→ Exercise directions: Beneath this line is the data. Output exactly the lines from the line with "value, I2 (erase_node" to the line with "as [[-> ->]|(_ & _ & Hno", both ends included, and nothing more.

→ Stored data entries:

----

(** I1 is kept: on a graph whose pointers are its own and whose edges end
    in nodes, every modifier, and copying, leaves a graph whose edges end
    in nodes. *)
Theorem I1_preserved h g :
  owned h g → I1 h g →
  I1 h (graph_copy g)
  ∧ (∀ value, I1 (insert_node h g value).1.2 (insert_node h g value).2)
  ∧ (∀ src dst weight,
       I1 (insert_edge h g src dst weight).1.2 (insert_edge h g src dst weight).2)
  ∧ (∀ old_data new_data,
       I1 (replace_node h g old_data new_data).1.2 (replace_node h g old_data new_data).2)
  ∧ (∀ old_data new_data,
       I1 (merge_replace_node h g old_data new_data).1.2
          (merge_replace_node h g old_data new_data).2)
  ∧ (∀ value, I1 (erase_node h g value).1.2 (erase_node h g value).2)
  ∧ (∀ src dst weight,
       I1 (erase_edge h g src dst weight).1.2 (erase_edge h g src dst weight).2)
  ∧ (∀ i, I1 (erase_edge_at h g i).1.2 (erase_edge_at h g i).2)
  ∧ (∀ i s, i ≤ s → I1 (erase_edge_range h g i s).1.2 (erase_edge_range h g i s).2)
  ∧ I1 (clear h g).1 (clear h g).2.
Proof.
  intros Hown HI1. split_and!.
  - by destruct g.
  - intros value. unfold insert_node. case_bool_decide; [done|]. simpl.
    unfold I1 in *. eapply Forall_impl; [done|]. simpl. set_solver.
  - intros src dst weight.
    destruct (insert_edge_cases h g src dst weight Hown)
      as [[-> ->]|(Hs & Hd & _ & h' & g' & -> & _ & Hn & Hp)]; [done|].
    simpl. unfold I1 in *. rewrite Hn, Hp. apply Forall_app. split; [done|].
    apply Forall_singleton. by rewrite get_nodes_make_edge.
  - intros old_data new_data.
    destruct (decide (old_data ∈ nodes_ g)) as [Ho|Ho];
      [destruct (decide (new_data ∈ nodes_ g)) as [Hn|Hn]|].
    + unfold replace_node. apply is_node_true in Ho, Hn. by rewrite Ho, Hn.
    + destruct (replace_node_run h g old_data new_data Hown Ho Hn)
        as (h' & g' & -> & Hns & Hp & _).
      simpl. unfold I1 in *. rewrite Hns, Hp. apply Forall_fmap.
      eapply Forall_impl; [done|]. intros a [Ha1 Ha2]. simpl.
      rewrite rename_ends. simpl. repeat case_decide; set_solver.
    + unfold replace_node. apply is_node_false in Ho. by rewrite Ho.
  - intros old_data new_data.
    destruct (decide (old_data ∈ nodes_ g ∧ new_data ∈ nodes_ g)) as [[Ho Hn]|Hno].
    + destruct (merge_replace_node_run h g old_data new_data Hown Ho Hn)
        as (h' & g' & -> & Hns & Hp & _).
      simpl. unfold I1 in *. rewrite Hns, Hp. apply Forall_forall. intros a Ha.
      assert (a ∈ rename old_data new_data <$> view h g) as Ha'.
      { pose proof (keep_first_elem_of [] (rename old_data new_data <$> view h g) a) as Hk.
        simpl in Hk. apply Hk in Ha as [Ha|Ha]; [by apply elem_of_nil in Ha|done]. }
      apply list_elem_of_fmap in Ha' as (x & -> & Hx).
      eapply Forall_forall in HI1 as [Hx1 Hx2]; [|done].
      rewrite rename_ends. simpl. repeat case_decide; done.
    + unfold merge_replace_node. rewrite (proj2 (both_nodes_false g old_data new_data)); [done|].
      apply not_and_l in Hno. done.
  - intros value. unfold erase_node.
    destruct (is_node g value) eqn:Hv; simpl; [|done].
    set (g' := sortedges h _).
    assert (view h g' ≡ₚ filter (λ a, ¬ touches value a) (view h g)) as Hp.
    { unfold g'. rewrite sortedges_view_perm. unfold view; simpl.
      rewrite erase_node_loop_filter. by rewrite filter_fmap. }
    unfold I1 in *. rewrite Hp. simpl.
    apply Forall_forall. intros a [Hnt Ha]%list_elem_of_filter.
    eapply Forall_forall in HI1 as [Hx1 Hx2]; [|done].
    unfold touches in Hnt. set_solver.
  - intros src dst weight. unfold erase_edge.
    destruct (is_node g src && is_node g dst); [|done].
    case_bool_decide; simpl; [done|].
    apply (I1_perm h g); [done| |done]. apply view_sublist, sublist_delete.
  - intros i. apply (I1_perm h g); [done| |done]. apply view_sublist, sublist_delete.
  - intros i s His. apply (I1_perm h g); [done| |done]. apply view_sublist.
    rewrite <-(take_drop i (edges_ g)) at 3. apply sublist_app; [done|].
    replace s with (i + (s - i)) by lia. rewrite <-drop_drop. apply sublist_drop.
  - constructor.
Qed.

(** I2 is kept.  On a graph whose pointers are its own,
    [merge_replace_node] that does not throw leaves no duplicate edge,
    whatever was there before; and when there is no duplicate, no
    modifier makes one, [replace_node] provided the edges end in nodes. *)
Theorem I2_preserved h g :
  owned h g →
  (∀ old_data new_data, old_data ∈ nodes_ g → new_data ∈ nodes_ g →
     I2 (merge_replace_node h g old_data new_data).1.2
        (merge_replace_node h g old_data new_data).2)
  ∧ (I2 h g →
     I2 h (graph_copy g)
     ∧ (∀ value, I2 (insert_node h g value).1.2 (insert_node h g value).2)
     ∧ (∀ src dst weight,
          I2 (insert_edge h g src dst weight).1.2 (insert_edge h g src dst weight).2)
     ∧ (I1 h g → ∀ old_data new_data,
          I2 (replace_node h g old_data new_data).1.2
             (replace_node h g old_data new_data).2)
     ∧ (∀ old_data new_data,
          I2 (merge_replace_node h g old_data new_data).1.2
             (merge_replace_node h g old_data new_data).2)
     ∧ (∀ value, I2 (erase_node h g value).1.2 (erase_node h g value).2)
     ∧ (∀ src dst weight,
          I2 (erase_edge h g src dst weight).1.2 (erase_edge h g src dst weight).2)
     ∧ (∀ i, I2 (erase_edge_at h g i).1.2 (erase_edge_at h g i).2)
     ∧ (∀ i s, i ≤ s → I2 (erase_edge_range h g i s).1.2 (erase_edge_range h g i s).2)
     ∧ I2 (clear h g).1 (clear h g).2).
Proof.
  intros Hown.
  assert (∀ old_data new_data, old_data ∈ nodes_ g → new_data ∈ nodes_ g →
     I2 (merge_replace_node h g old_data new_data).1.2
        (merge_replace_node h g old_data new_data).2) as Hmerge.
  { intros old_data new_data Ho Hn.
    destruct (merge_replace_node_run h g old_data new_data Hown Ho Hn)
      as (h' & g' & -> & _ & Hp & _).
    simpl. unfold I2. rewrite Hp.
    apply (keep_first_NoDup [] (rename old_data new_data <$> view h g)). constructor. }
  split; [done|]. intros HI2.
  assert (∀ es ns, es `sublist_of` edges_ g → I2 h (sortedges h (Graph ns es))) as Hsub.
  { intros es ns Hes. unfold I2. rewrite sortedges_view_perm. unfold view; simpl.
    apply (sublist_NoDup _ (deref h <$> edges_ g)); [exact HI2|by apply fmap_sublist]. }
  split_and!.
  - by destruct g.
  - intros value. unfold insert_node. by case_bool_decide.
  - intros src dst weight.
    destruct (insert_edge_cases h g src dst weight Hown)
      as [[-> ->]|(_ & _ & Hno & h' & g' & -> & _ & _ & Hp)]; [done|].
    simpl. unfold I2 in *. rewrite Hp. apply NoDup_app. split_and!; [done| |apply NoDup_singleton].
    intros a Ha ->%list_elem_of_singleton. done.
  - intros HI1 old_data new_data.
    destruct (decide (old_data ∈ nodes_ g)) as [Ho|Ho];
      [destruct (decide (new_data ∈ nodes_ g)) as [Hn|Hn]|].
    + unfold replace_node. apply is_node_true in Ho, Hn. by rewrite Ho, Hn.
    + destruct (replace_node_run h g old_data new_data Hown Ho Hn)
        as (h' & g' & -> & _ & Hp & _).
      simpl. unfold I2 in *. rewrite Hp. apply NoDup_fmap_2_strong; [|done].
      assert (∀ a, a ∈ view h g → ¬ touches new_data a) as Hfree.
      { intros a Ha. eapply Forall_forall in HI1 as [H1 H2]; [|done].
        unfold touches. intros [<-|<-]; done. }
      intros a b Ha Hb. apply rename_inj; by apply Hfree.
    + unfold replace_node. apply is_node_false in Ho. by rewrite Ho.
  - intros old_data new_data.
    destruct (decide (old_data ∈ nodes_ g ∧ new_data ∈ nodes_ g)) as [[Ho Hn]|Hno].
    + by apply Hmerge.
    + unfold merge_replace_node. rewrite (proj2 (both_nodes_false g old_data new_data)); [done|].
      apply not_and_l in Hno. done.
  - intros value. unfold erase_node.
    destruct (is_node g value); simpl; [|done]. apply Hsub, erase_node_loop_sublist.
  - intros src dst weight. unfold erase_edge.
    destruct (is_node g src && is_node g dst); [|done].
    case_bool_decide; simpl; [done|]. apply Hsub, sublist_delete.
  - intros i. apply Hsub, sublist_delete.
  - intros i s His. apply Hsub.
    rewrite <-(take_drop i (edges_ g)) at 3. apply sublist_app; [done|].
    replace s with (i + (s - i)) by lia. rewrite <-drop_drop. apply sublist_drop.
  - constructor.
Qed.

----

→ Exercise output:
     ∧ (∀ value, I2 (erase_node h g value).1.2 (erase_node h g value).2)
     ∧ (∀ src dst weight,
          I2 (erase_edge h g src dst weight).1.2 (erase_edge h g src dst weight).2)
     ∧ (∀ i, I2 (erase_edge_at h g i).1.2 (erase_edge_at h g i).2)
     ∧ (∀ i s, i ≤ s → I2 (erase_edge_range h g i s).1.2 (erase_edge_range h g i s).2)
     ∧ I2 (clear h g).1 (clear h g).2).
Proof.
  intros Hown.
  assert (∀ old_data new_data, old_data ∈ nodes_ g → new_data ∈ nodes_ g →
     I2 (merge_replace_node h g old_data new_data).1.2
        (merge_replace_node h g old_data new_data).2) as Hmerge.
  { intros old_data new_data Ho Hn.
    destruct (merge_replace_node_run h g old_data new_data Hown Ho Hn)
      as (h' & g' & -> & _ & Hp & _).
    simpl. unfold I2. rewrite Hp.
    apply (keep_first_NoDup [] (rename old_data new_data <$> view h g)). constructor. }
  split; [done|]. intros HI2.
  assert (∀ es ns, es `sublist_of` edges_ g → I2 h (sortedges h (Graph ns es))) as Hsub.
  { intros es ns Hes. unfold I2. rewrite sortedges_view_perm. unfold view; simpl.
    apply (sublist_NoDup _ (deref h <$> edges_ g)); [exact HI2|by apply fmap_sublist]. }
  split_and!.
  - by destruct g.
  - intros value. unfold insert_node. by case_bool_decide.
  - intros src dst weight.
    destruct (insert_edge_cases h g src dst weight Hown)
      as [[-> ->]|(_ & _ & Hno & h' & g' & -> & _ & _ & Hp)]; [done|].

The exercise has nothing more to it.